Records drawn from a dataset:
↓

(** Classes without their operable channels. *)
Definition bare (c : BasicOperatingClass) : Prop := non_operable_channels c = [].
Definition bare_radio (r : EarlyRadio) : Prop := Forall bare (basic_classes (basic r)).

Lemma class_difference_None ruid c d :
  operating_class c = operating_class d → bare c → bare d →
  class_difference ruid (c, d) = None ↔ c = d.
Proof.
  unfold bare. destruct c, d; simpl. intros -> -> ->. case_bool_decide; simpl; naive_solver.
Qed.

Lemma classes_difference ruid (l k : list BasicOperatingClass) :
  operating_class <$> l = operating_class <$> k → Forall bare l → Forall bare k →
  first_of (class_difference ruid) (zip l k) = None ↔ l = k.
Proof.
  intros Hc Hl Hk. assert (length l = length k) as Hlen by (by rewrite <- (length_fmap operating_class), Hc, length_fmap).
  rewrite first_of_None, Forall_zip_eq, <- Forall2_same by done.
  revert k Hc Hk Hlen. induction Hl as [|c l Hcb Hl IH]; intros [|d k] Hc Hk Hlen; try done.
  rewrite !Forall2_cons. simpl in Hc. injection Hc as Hcd Hc. apply Forall_cons in Hk as [Hd Hk].
  rewrite class_difference_None by done. rewrite IH; [done|done|done|simpl in Hlen; lia].
Qed.

Lemma radio_difference_None a b :
  bare_radio a → bare_radio b → radio_difference (a, b) = None ↔ a = b.
Proof.
  intros Ha Hb. unfold radio_difference. split.
  - case_bool_decide as E1; cbn [negb]; [|done]. case_bool_decide as E2; cbn [negb]; [|done].
    case_bool_decide as E3; cbn [negb]; [|done].
    destruct (first_of _ (zip _ _)) eqn:E4; [done|].
    apply classes_difference in E4; [|done|done|done]. intros Hp%first_of_None.
    unfold radio_parts in Hp. rewrite !Forall_cons in Hp. simpl in Hp.
    destruct a as [[] ? ? ? ? ?], b as [[] ? ? ? ? ?]; simpl in *. subst.
    repeat case_bool_decide; naive_solver.
  - intros <-. rewrite !bool_decide_eq_true_2 by done. cbn [negb].
    assert (first_of (class_difference (hex_colon (basic_ruid (basic a))))
      (zip (basic_classes (basic a)) (basic_classes (basic a))) = None) as ->
      by by apply classes_difference.
    unfold radio_parts. rewrite !bool_decide_eq_true_2 by done. done.
Qed.
(* ===== verification/Channel.v ===== *)
(** * Channel preferences, selection and scan requests: the functions of [src/emosa/wire/channel.py]

    The operating classes a reported radio may be on, the preferences a moved radio reports, the
    judgement of a Channel Selection Request ([selected_policy]) and the parser of a Channel Scan
    Request. The coordinator of the same file is in [ChannelCoordinator]. *)

From S2P Require Import Prelude Bytes Cmdu Payloads TopologyValues Reports.

(** ** Operating classes *)

Definition CLASS_CHANNELS (c : Z) : option (list Z) :=
  if bool_decide (c = 81) then Some (range 1 14)
  else if bool_decide (c = 115) then Some [36; 40; 44; 48]
  else if bool_decide (c = 124) then Some [149; 153; 157; 161]
  else if bool_decide (c = 125) then Some [149; 153; 157; 161; 165; 169; 173; 177]
  else None.

Definition BAND_CLASSES : list (list Z) := [[81]; [115; 124; 125]].

Definition SHARED_RADIO_BACKHAUL : Z := 8.

(** [advertised(operating_class)] *)
Definition advertised (c : Z) : list Z :=
  match list_find (λ classes, c ∈ classes) BAND_CLASSES with Some (_, l) => l | None => [] end.

(** The octets of the preference groups of one radio. *)
Definition preference_groups (groups : list (Z * list Z)) : bytes :=
  groups ≫= λ g, octets (g.1 :: len g.2 :: g.2 ++ [SHARED_RADIO_BACKHAUL]).

(** [moved_preferences(capabilities, ruids, held)] *)
Definition moved_preferences (capabilities : EarlyCapabilities) (ruids held : list bytes) : list Tlv :=
  omap (λ r,
    let ruid := basic_ruid (basic r) in
    if bool_decide (ruid ∉ ruids) || bool_decide (ruid ∉ held) then None
    else
      let groups := (λ c, (operating_class c, non_operable_channels c)) <$>
                    filter (λ c, non_operable_channels c ≠ []) (basic_classes (basic r)) in
      Some (mkTlv 0x8B (ruid ++ octets [len groups] ++ preference_groups groups))) (cap_radios capabilities).

(** ** Operating radios *)

Record OperatingRadio := mkOperatingRadio {
  o_ruid : bytes;
  o_class : Z;
  o_channel : Z;
  tx_power_dbm : Z;
  bound : bool
}.

#[export] Instance OperatingRadio_eq_dec : EqDecision OperatingRadio.
Proof. solve_decision. Defined.

(** [OperatingRadio.__post_init__] *)
Definition operating_radio_check (r : OperatingRadio) : result unit :=
  raise_if (negb (bool_decide (length (o_ruid r) = 6%nat))
            || forallb (λ b, bool_decide (byte_to_Z b = 0)) (o_ruid r)
            || bool_decide (Z.land (octet_at 0 (o_ruid r)) 1 ≠ 0)
            || negb (bool_decide (o_channel r ∈ default [] (CLASS_CHANNELS (o_class r))))
            || negb (bool_decide (-128 ≤ tx_power_dbm r ≤ 127)))
    INVALID_INPUT "operating parameters outside the selected sole-channel contract".

(** [OperatingRadio.tlv] *)
Definition operating_tlv (r : OperatingRadio) : Tlv :=
  mkTlv 0x8F (o_ruid r ++ octets [1; o_class r; o_channel r; Z.land (tx_power_dbm r) 255]).
(** The snapshots seen in a run, and the source after it. *)
Fixpoint run (es : list event) (s : ReportSource) : list ReportSnapshot * ReportSource :=
  match es with
  | [] => ([], s)
  | e :: es =>
      let '(r, s') := happen e s in
      let '(seen, s'') := run es s' in
      (match r with Ok (Some snap) => snap :: seen | _ => seen end, s'')
  end.

(** What a snapshot shows of published facts, when its topology or telemetry lease has lapsed. *)
Definition mark (b1 b2 : bool) : string :=
  (if b1 then "/topology-expired" else "") +:+ (if b2 then "/telemetry-expired" else "").
Definition shown_topology (b1 b2 : bool) (t : TopologyFacts) : TopologyFacts :=
  let t := if b1 then t <| inventory_complete := false |> else t in
  if b2 then t <| inventory_complete := false |>
               <| tf_clients := (λ b, mkBssClients (bc_bssid b) []) <$> tf_clients t |> else t.
Definition shows (f : Facts) (b1 b2 : bool) (a : ReportSnapshot) : Prop :=
  capabilities a = f_capabilities f ∧ topology a = shown_topology b1 b2 (f_topology f) ∧
  operating_radios a = (if b2 then [] else f_radios f).

(** A snapshot is of published facts, under a token of their revision and of an epoch in the bounds. *)
Definition traced (inst : string) (lo hi : N) (pub : list ((Z * Z) * Facts)) (a : ReportSnapshot) : Prop :=
  ∃ r f e b1 b2, (r, f) ∈ pub ∧ (lo ≤ e ≤ hi)%N ∧ token (s_stamp a) = source_token inst e r +:+ mark b1 b2 ∧
    shows f b1 b2 a.

(** The source after the publications [pub], the latest first, since the epoch [lo]. *)
Record source_ok (inst : string) (lo : N) (pub : list ((Z * Z) * Facts)) (s : ReportSource) : Prop := {
  ok_instance : instance s = inst;
  ok_epoch : (lo ≤ epoch s)%N;
  ok_last : revision s = fst <$> head pub ∧ last_facts s = snd <$> head pub;
  ok_nonneg : ∀ r f, (r, f) ∈ pub → nonneg r;
  ok_latest : ∀ r f l, (r, f) ∈ pub → revision s = Some l → pair_lt l r = false;
  ok_once : ∀ r f f', (r, f) ∈ pub → (r, f') ∈ pub → f = f';
  ok_snapshot : ∀ snap, snapshot s = Some snap →
    valid_until (s_stamp snap) ≤ observed_at (s_stamp snap) + seconds 2 ∧
    ∃ r f e, (r, f) ∈ pub ∧ (lo ≤ e ≤ epoch s)%N ∧ token (s_stamp snap) = source_token inst e r ∧
      shows f false false snap
}.

Lemma stamp_init_Ok tok o v st :
  stamp_init tok o v = Ok st → st = mkReportStamp tok o v ∧ 0 < v - o ≤ seconds 2.
Proof.
  unfold stamp_init. rewrite !raise_if_bind_Ok. intros (_ & Hv%negb_false_iff%bool_decide_eq_true & [= <-]). done.
Qed.

Lemma topology_lease_Ok snap now snap' :
  topology_lease snap now = Ok snap' →
  ∃ b1, token (s_stamp snap') = token (s_stamp snap) +:+ mark b1 false ∧
    capabilities snap' = capabilities snap ∧ operating_radios snap' = operating_radios snap ∧
    topology snap' = shown_topology b1 false (topology snap) ∧
    telemetry_valid_until snap' = telemetry_valid_until snap ∧
    observed_at (s_stamp snap') = observed_at (s_stamp snap) ∧
    valid_until (s_stamp snap') ≤ valid_until (s_stamp snap) ∧
    (now < valid_until (s_stamp snap) → now < valid_until (s_stamp snap')).
Proof.
  unfold topology_lease. destruct (topology_valid_until snap) as [t|].
  - case_bool_decide.
    + intros (st & (-> & _)%stamp_init_Ok & [= <-])%result_bind_Ok. exists true. done.
    + intros (st & (-> & _)%stamp_init_Ok & [= <-])%result_bind_Ok. exists false. simpl.
      rewrite append_nil. repeat split; lia.
  - intros [= <-]. exists false. simpl. rewrite append_nil. repeat split; lia.
Qed.

Lemma telemetry_lease_Ok snap now snap' :
  telemetry_lease snap now = Ok snap' →
  ∃ b2, token (s_stamp snap') = token (s_stamp snap) +:+ mark false b2 ∧
    capabilities snap' = capabilities snap ∧
    operating_radios snap' = (if b2 then [] else operating_radios snap) ∧
    topology snap' = shown_topology false b2 (topology snap) ∧
    observed_at (s_stamp snap') = observed_at (s_stamp snap) ∧
    valid_until (s_stamp snap') ≤ valid_until (s_stamp snap) ∧
    (now < valid_until (s_stamp snap) → now < valid_until (s_stamp snap')).
Proof.
  unfold telemetry_lease. destruct (telemetry_valid_until snap) as [t|].
  - case_bool_decide.
    + intros (st & (-> & _)%stamp_init_Ok & [= <-])%result_bind_Ok. exists true. done.
    + intros (st & (-> & _)%stamp_init_Ok & [= <-])%result_bind_Ok. exists false. simpl.
      rewrite append_nil. repeat split; lia.
  - intros [= <-]. exists false. simpl. rewrite append_nil. repeat split; lia.
Qed.

(** What [current] answers. *)
Lemma current_cases t1 t2 t3 s r s' :
  current t1 t2 t3 s = (r, s') →
  (s' = s ∨ s' = invalidate s) ∧
  (∀ a, r = Ok (Some a) → s' = s ∧ ∃ snap b1 b2, snapshot s = Some snap ∧
     token (s_stamp a) = token (s_stamp snap) +:+ mark b1 b2 ∧
     capabilities a = capabilities snap ∧ topology a = shown_topology b1 b2 (topology snap) ∧
     operating_radios a = (if b2 then [] else operating_radios snap) ∧
     observed_at (s_stamp a) = observed_at (s_stamp snap) ∧ observed_at (s_stamp snap) ≤ t1 ∧
     valid_until (s_stamp a) ≤ valid_until (s_stamp snap) ∧ t1 < valid_until (s_stamp snap) ∧
     (t1 = t2 → t2 = t3 → t3 < valid_until (s_stamp a))).
Proof.
  unfold current. destruct (negb (identity_kept s)); [intros [= <- <-]; split; [auto|done]|].
  destruct (snapshot s) as [snap|] eqn:Es; [|intros [= <- <-]; naive_solver].
  destruct (stamp_check _ _ _) as [u|] eqn:Ec; [|intros [= <- <-]; naive_solver].
  intros [= <- <-]. split; [by left|]. intros a Ha. split; [done|].
  apply result_bind_Ok in Ha as (s1 & H1 & Ha). apply result_bind_Ok in Ha as (s2 & H2 & [= ->]).
  apply topology_lease_Ok in H1 as (b1 & T1 & C1 & R1 & P1 & _ & O1 & V1 & L1).
  apply telemetry_lease_Ok in H2 as (b2 & T2 & C2 & R2 & P2 & O2 & V2 & L2).
  simpl in Ec. unfold need in Ec. apply raise_if_Ok in Ec. apply negb_false_iff in Ec. bools.
  exists snap, b1, b2. split; [done|]. rewrite T2, T1, C2, C1, R2, R1, P2, P1, O2, O1, append_assoc.
  split; [by unfold mark; simpl; rewrite append_nil|]. split; [done|].
  split; [by destruct b1, b2|]. split; [done|]. repeat split; lia.
Qed.

Lemma invalidate_ok inst lo pub s : source_ok inst lo pub s → source_ok inst lo pub (invalidate s).
Proof. intros []. split; simpl; try done. lia. Qed.

Lemma invalidate_ok_after inst lo pub s :
  source_ok inst lo pub s → source_ok inst (N.succ (epoch s)) pub (invalidate s).
Proof. intros []. by split. Qed.

Lemma pair_lt_antisymm a b : pair_lt a b = false → pair_lt b a = false → a = b.
Proof.
  unfold pair_lt. intros Ha Hb. destruct a as [a1 a2], b as [b1 b2]. simpl in *.
  apply orb_false_iff in Ha as [Ha1%bool_decide_eq_false Ha2].
  apply orb_false_iff in Hb as [Hb1%bool_decide_eq_false Hb2].
  assert (a1 = b1) as -> by lia. rewrite (bool_decide_eq_true_2 (b1 = b1)) in Ha2, Hb2 by done. simpl in *.
  apply bool_decide_eq_false in Ha2, Hb2. f_equal. lia.
Qed.

Lemma pair_lt_le a b c : pair_lt b a = false → pair_lt c b = false → pair_lt c a = false.
Proof.
  unfold pair_lt. intros Ha Hb. destruct a as [a1 a2], b as [b1 b2], c as [c1 c2]. simpl in *.
  apply orb_false_iff in Ha as [Ha1%bool_decide_eq_false Ha2].
  apply orb_false_iff in Hb as [Hb1%bool_decide_eq_false Hb2].
  apply orb_false_iff. split; [apply bool_decide_eq_false; lia|].
  destruct (decide (c1 = a1)) as [->|]; [|by rewrite (bool_decide_eq_false_2 (c1 = a1))].
  assert (b1 = a1) as -> by lia. rewrite (bool_decide_eq_true_2 (a1 = a1)) in Ha2, Hb2 |- * by done. simpl in *.
  apply bool_decide_eq_false in Ha2, Hb2. apply bool_decide_eq_false. lia.
Qed.

Lemma pair_lt_irrefl a : pair_lt a a = false.
Proof.
  unfold pair_lt. rewrite (bool_decide_eq_false_2 (a.1 < a.1)), (bool_decide_eq_false_2 (a.2 < a.2)) by lia.
  by rewrite andb_false_r.
Qed.

(** The part of the checks the order of publications rests on. *)
Lemma publication_checks_order s p u :
  publication_checks s p = Ok u →
  nonneg (p_revision p) ∧ (∀ l, revision s = Some l → pair_lt (p_revision p) l = false) ∧
  (revision s = Some (p_revision p) → last_facts s = Some (p_facts p)).
Proof.
  unfold publication_checks. rewrite !raise_if_bind_Ok. intros (Ho & _ & _ & _ & Hs%raise_if_Ok).
  bools. split; [split; lia|]. split.
  - intros l Hl. by rewrite Hl in *.
  - intros Hr. apply andb_false_iff in Hs as [Hs%bool_decide_eq_false|Hs%negb_false_iff%bool_decide_eq_true]; done.
Qed.

(** A stamp is made of an accepted publication; until then only the lease may end. *)
Lemma publish_stamp_cases p t1 t2 s r s' :
  publish_stamp p t1 t2 s = (r, s') →
  (s' = s ∨ s' = invalidate s) ∧
  (∀ st, r = Ok st → publication_checks s p = Ok tt ∧
     st = mkReportStamp (source_token (instance s') (epoch s') (p_revision p)) (p_observed p)
            (p_observed p + p_lifetime p) ∧ p_lifetime p ≤ seconds 2).
Proof.
  unfold publish_stamp, get, lift, mbind, M_mbind, modify, mret, M_mret.
  destruct (publication_checks s p) as [[]|e] eqn:Ec; [|intros [= <- <-]; split; [by left|done]].
  set (s1 := match snapshot s with Some snap => if bool_decide (valid_until (s_stamp snap) ≤ t1)
                                               then invalidate s else s | None => s end).
  assert (Hs1 : s1 = s ∨ s1 = invalidate s) by (unfold s1; destruct (snapshot s); [case_bool_decide|]; auto).
  intros H. assert (H' : match stamp_init (source_token (instance s1) (epoch s1) (p_revision p)) (p_observed p)
      (p_observed p + p_lifetime p) with
    | Ok st => match stamp_check st (Some st) t2 with Ok _ => (Ok st, s1) | Raise e => (Raise e, s1) end
    | Raise e => (Raise e, s1) end = (r, s')).
  { rewrite <- H. unfold s1. destruct (snapshot s); [case_bool_decide|]; done. }
  clear H. destruct (stamp_init _ _ _) as [st|] eqn:Est; [|injection H' as <- <-; split; [done|done]].
  destruct (stamp_check st _ _); injection H' as <- <-; (split; [done|]); [|done].
  intros st' [= <-]. split; [done|]. apply stamp_init_Ok in Est as [-> Hl]. split; [done|lia].
Qed.

Lemma shows_lapsed f snap b1 b2 a :
  shows f false false snap → capabilities a = capabilities snap →
  topology a = shown_topology b1 b2 (topology snap) →
  operating_radios a = (if b2 then [] else operating_radios snap) → shows f b1 b2 a.
Proof. intros (Hc & Ht & Hr) Hc' Ht' Hr'. unfold shows. by rewrite Hc', Ht', Hr', Hc, Ht, Hr. Qed.

Lemma current_ok inst lo pub t1 t2 t3 s r s' :
  source_ok inst lo pub s → current t1 t2 t3 s = (r, s') →
  source_ok inst lo pub s' ∧ (epoch s ≤ epoch s')%N ∧ ∀ a, r = Ok (Some a) → traced inst lo (epoch s') pub a.
Proof.
  intros Hok Hc. apply current_cases in Hc as [Hs Ha]. split.
  { destruct Hs as [-> | ->]; [done|by apply invalidate_ok]. }
  split; [destruct Hs as [-> | ->]; simpl; lia|].
  intros a Hr. destruct (Ha a Hr) as (-> & snap & b1 & b2 & Hsnap & Ht & Hcap & Htop & Hrad & _).
  destruct (ok_snapshot _ _ _ _ Hok snap Hsnap) as (_ & rv & f & e & Hin & He & Htok & Hsh).
  exists rv, f, e, b1, b2. split; [done|]. split; [done|]. split; [by rewrite Ht, Htok|]. by eapply shows_lapsed.
Qed.

(** An accepted publication extends the record of publications. *)
Lemma accept_ok inst lo pub s p st context :
  source_ok inst lo pub s → publication_checks s p = Ok tt →
  token st = source_token inst (epoch s) (p_revision p) → valid_until st ≤ observed_at st + seconds 2 →
  source_ok inst lo ((p_revision p, p_facts p) :: pub)
    (s <| revision := Some (p_revision p) |> <| last_observed := Some (p_observed p) |>
       <| last_facts := Some (p_facts p) |>
       <| snapshot := Some (mkReportSnapshot st (f_capabilities (p_facts p)) (f_topology (p_facts p)) context
            (f_radios (p_facts p)) (f_telemetry (p_facts p)) (f_topology_until (p_facts p))
            (Some (p_revision p).1) (p_held p)) |>).
Proof.
  intros [Hi Hlo [Hr Hf] Hnn Hlat Honce _] (Hp & Hle & Hsame)%publication_checks_order Htok Hst.
  generalize dependent (p_facts p). intros f Hsame.
  assert (Hpast : ∀ r g, (r, g) ∈ pub → pair_lt (p_revision p) r = false).
  { intros r g Hin. destruct pub as [|[l lf] pub]; [by apply not_elem_of_nil in Hin|].
    apply (pair_lt_le r l); [by eapply Hlat|by apply Hle]. }
  assert (Hnow : ∀ g, (p_revision p, g) ∈ pub → f = g).
  { intros g Hin. destruct pub as [|[l lf] pub]; [by apply not_elem_of_nil in Hin|]. simpl in *.
    assert (p_revision p = l) as Hl by (apply pair_lt_antisymm; [by apply Hle|by eapply Hlat]).
    rewrite Hl in *. specialize (Hsame Hr). rewrite Hf in Hsame. injection Hsame as ->.
    apply (Honce l); [apply list_elem_of_here|done]. }
  split; simpl; [done|done|done| | | |].
  - intros r g [[= -> ->]|Hin]%elem_of_cons; [done|by eapply Hnn].
  - intros r g l Hin [= <-]. apply elem_of_cons in Hin as [[= -> ->]|Hin]; [apply pair_lt_irrefl|by eapply Hpast].
  - intros r g g' H1 H2. apply elem_of_cons in H1 as [H1|H1]; apply elem_of_cons in H2 as [H2|H2].
    + congruence.
    + injection H1 as -> ->. by apply Hnow.
    + injection H2 as -> ->. symmetry. by apply Hnow.
    + by eapply Honce.
  - intros snap [= <-]. split; [done|]. exists (p_revision p), f, (epoch s). split; [apply list_elem_of_here|].
    split; [lia|]. by split.
Qed.
(** ** The coordinator over time *)

Section Theory.
Context `{World} (binding : PeerBinding) (executor : nat → SteeringRequest → Z → option string).

(** Only what was asked changes. *)
Definition same (s s' : Steering) : Prop :=
  recent s' = recent s ∧ handed s' = handed s ∧ closed s' = closed s ∧ (asked (io s) ≤ asked (io s'))%nat.

Lemma same_trans s1 s2 s3 : same s1 s2 → same s2 s3 → same s1 s3.
Proof. intros (?&?&?&?) (?&?&?&?). repeat split; try congruence. lia. Qed.

Lemma on_io_same {A} (m : M Io A) s r s' : forward m → on_io m s = (r, s') → same s s'.
Proof.
  unfold on_io. intros Hf. destruct (Hf (io s)) as [Ha _]. destruct (m (io s)) as [r' i]. intros [= <- <-].
  by repeat split.
Qed.

Lemma forward_take_snapshot : forward take_snapshot.
Proof. apply forward_bind; [apply forward_poll|]. intros [a|]; [apply forward_mret|apply forward_lift]. Qed.

Lemma steering_send_same kind mid tlvs a limit s r s' :
  steering_send binding kind mid tlvs a limit s = (r, s') → same s s'.
Proof. apply on_io_same, forward_deliver, forward_take_snapshot. Qed.

Lemma record_same ev s r s' : record ev s = (r, s') → r = Ok ev ∧ same s s'.
Proof. intros [= <- <-]. by repeat split. Qed.

Lemma conclude_same mid a request reason s r s' :
  conclude binding mid a request reason s = (r, s') → same s s'.
Proof.
  unfold conclude. set (s0 := s <| last := Some (mkLast mid request reason) |>).
  assert (Hs0 : same s s0) by (by repeat split).
  unfold mbind at 1, M_mbind at 1, modify. cbn beta iota. fold s0.
  destruct reason as [reason|]; [|intros [_ ?]%record_same; by eapply same_trans].
  case_bool_decide; [|intros [_ ?]%record_same; by eapply same_trans].
  set (m := next_mid (previous_mid s0)). set (s1 := s0 <| previous_mid := m |>).
  assert (Hs1 : same s s1) by (by repeat split).
  change ((t ← on_io clock; _ ← steering_send binding COMPLETED m [] a (t + seconds 1);
    record "client_steering_opportunity_completed") s1 = (r, s') → same s s').
  unfold mbind, M_mbind. destruct (on_io clock s1) as [[t|e] s2] eqn:E2.
  - apply on_io_same in E2; [|apply forward_clock].
    destruct (steering_send _ _ _ _ _ _ s2) as [[u|e] s3] eqn:E3; apply steering_send_same in E3.
    + intros [_ H4]%record_same. eauto using same_trans.
    + intros [= <- <-]. eauto using same_trans.
  - apply on_io_same in E2; [|apply forward_clock]. intros [= <- <-]. eauto using same_trans.
Qed.

Definition admitted (now mid : Z) (s s' : Steering) : Prop :=
  (size (recent s) < 64)%nat ∧ recent s' = <[mid := now + seconds 5]> (recent s).
(** C16: the budget of Topology Responses. However many queries arrive, a coordinator sends at most
    eight responses and four more for each second since it was made; it remembers at most 128 queries
    and 64 events, and its reassembler stays within its own budgets. *)
Theorem responses_within_budget `{World} binding message_set previous io inputs :
  (∀ n m, (n ≤ m)%nat → world_clock n ≤ world_clock m) →
  let s := foldl (c_serve binding message_set) (c_init previous io) inputs in
  1000 * responses s ≤ 8000 + 4 * (world_clock (asked (c_io s)) - world_clock (asked io)) ∧
  (size (c_queries s) ≤ 128)%nat ∧ (length (c_events s) ≤ 64)%nat ∧ reassembler_ok (c_assembly s).
Proof.
  intros Hmono s. assert (Hok : coordinator_ok binding s) by (apply c_serve_all_ok, c_init_ok).
  assert (Hr : rate_ok (world_clock (asked io)) 0 s).
  { apply c_serve_rate; [done|]. split; [unfold seconds, responses; simpl; rewrite lookup_empty; simpl; unfold seconds; lia|]. simpl. apply Hmono. lia. }
  clearbody s. destruct Hok as [? Htk ? ? _ _], Hr as [Hr Ht]. unfold seconds in *. split; [lia|done].
Qed.

(** Nine queries at once: eight are answered, the ninth is over the budget. *)
Definition cex_query (mid : Z) : bytes := default [] (head (cex_frames 2 mid [mkTlv 0xB3 (octets [1])])).
Definition cex_still : World :=
  {| world_clock := λ _, 0; world_binding := λ _, example_binding; world_source := λ _, Some cex_snapshot;
     world_link := λ _, true |}.
Definition cex_queries : list c_input := (λ n, Frame (cex_query (Z.of_nat n)) "eth0" 1) <$> seq 100 9.

Lemma responses_within_budget_witness :
  let s := foldl (@c_serve cex_still example_binding EASYMESH_61) (@c_init cex_still 6 (mkIo 0 [])) cex_queries in
  responses s = 8 ∧ c_counts s !! "query_budget_exhausted" = Some 1 ∧ 1000 * responses s ≤ 8000 + 4 * (0 - 0).
Proof.
  intros s. split; [vm_compute; reflexivity|]. split; [vm_compute; reflexivity|].
  exact (proj1 (@responses_within_budget cex_still example_binding EASYMESH_61 6 (mkIo 0 []) cex_queries
    (λ _ _ _, Z.le_refl 0))).
Defined.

↑

#### Work required
Only one number is wanted: how many lines in the records above contain the string "OperatingRadio".

#### Response to the task
6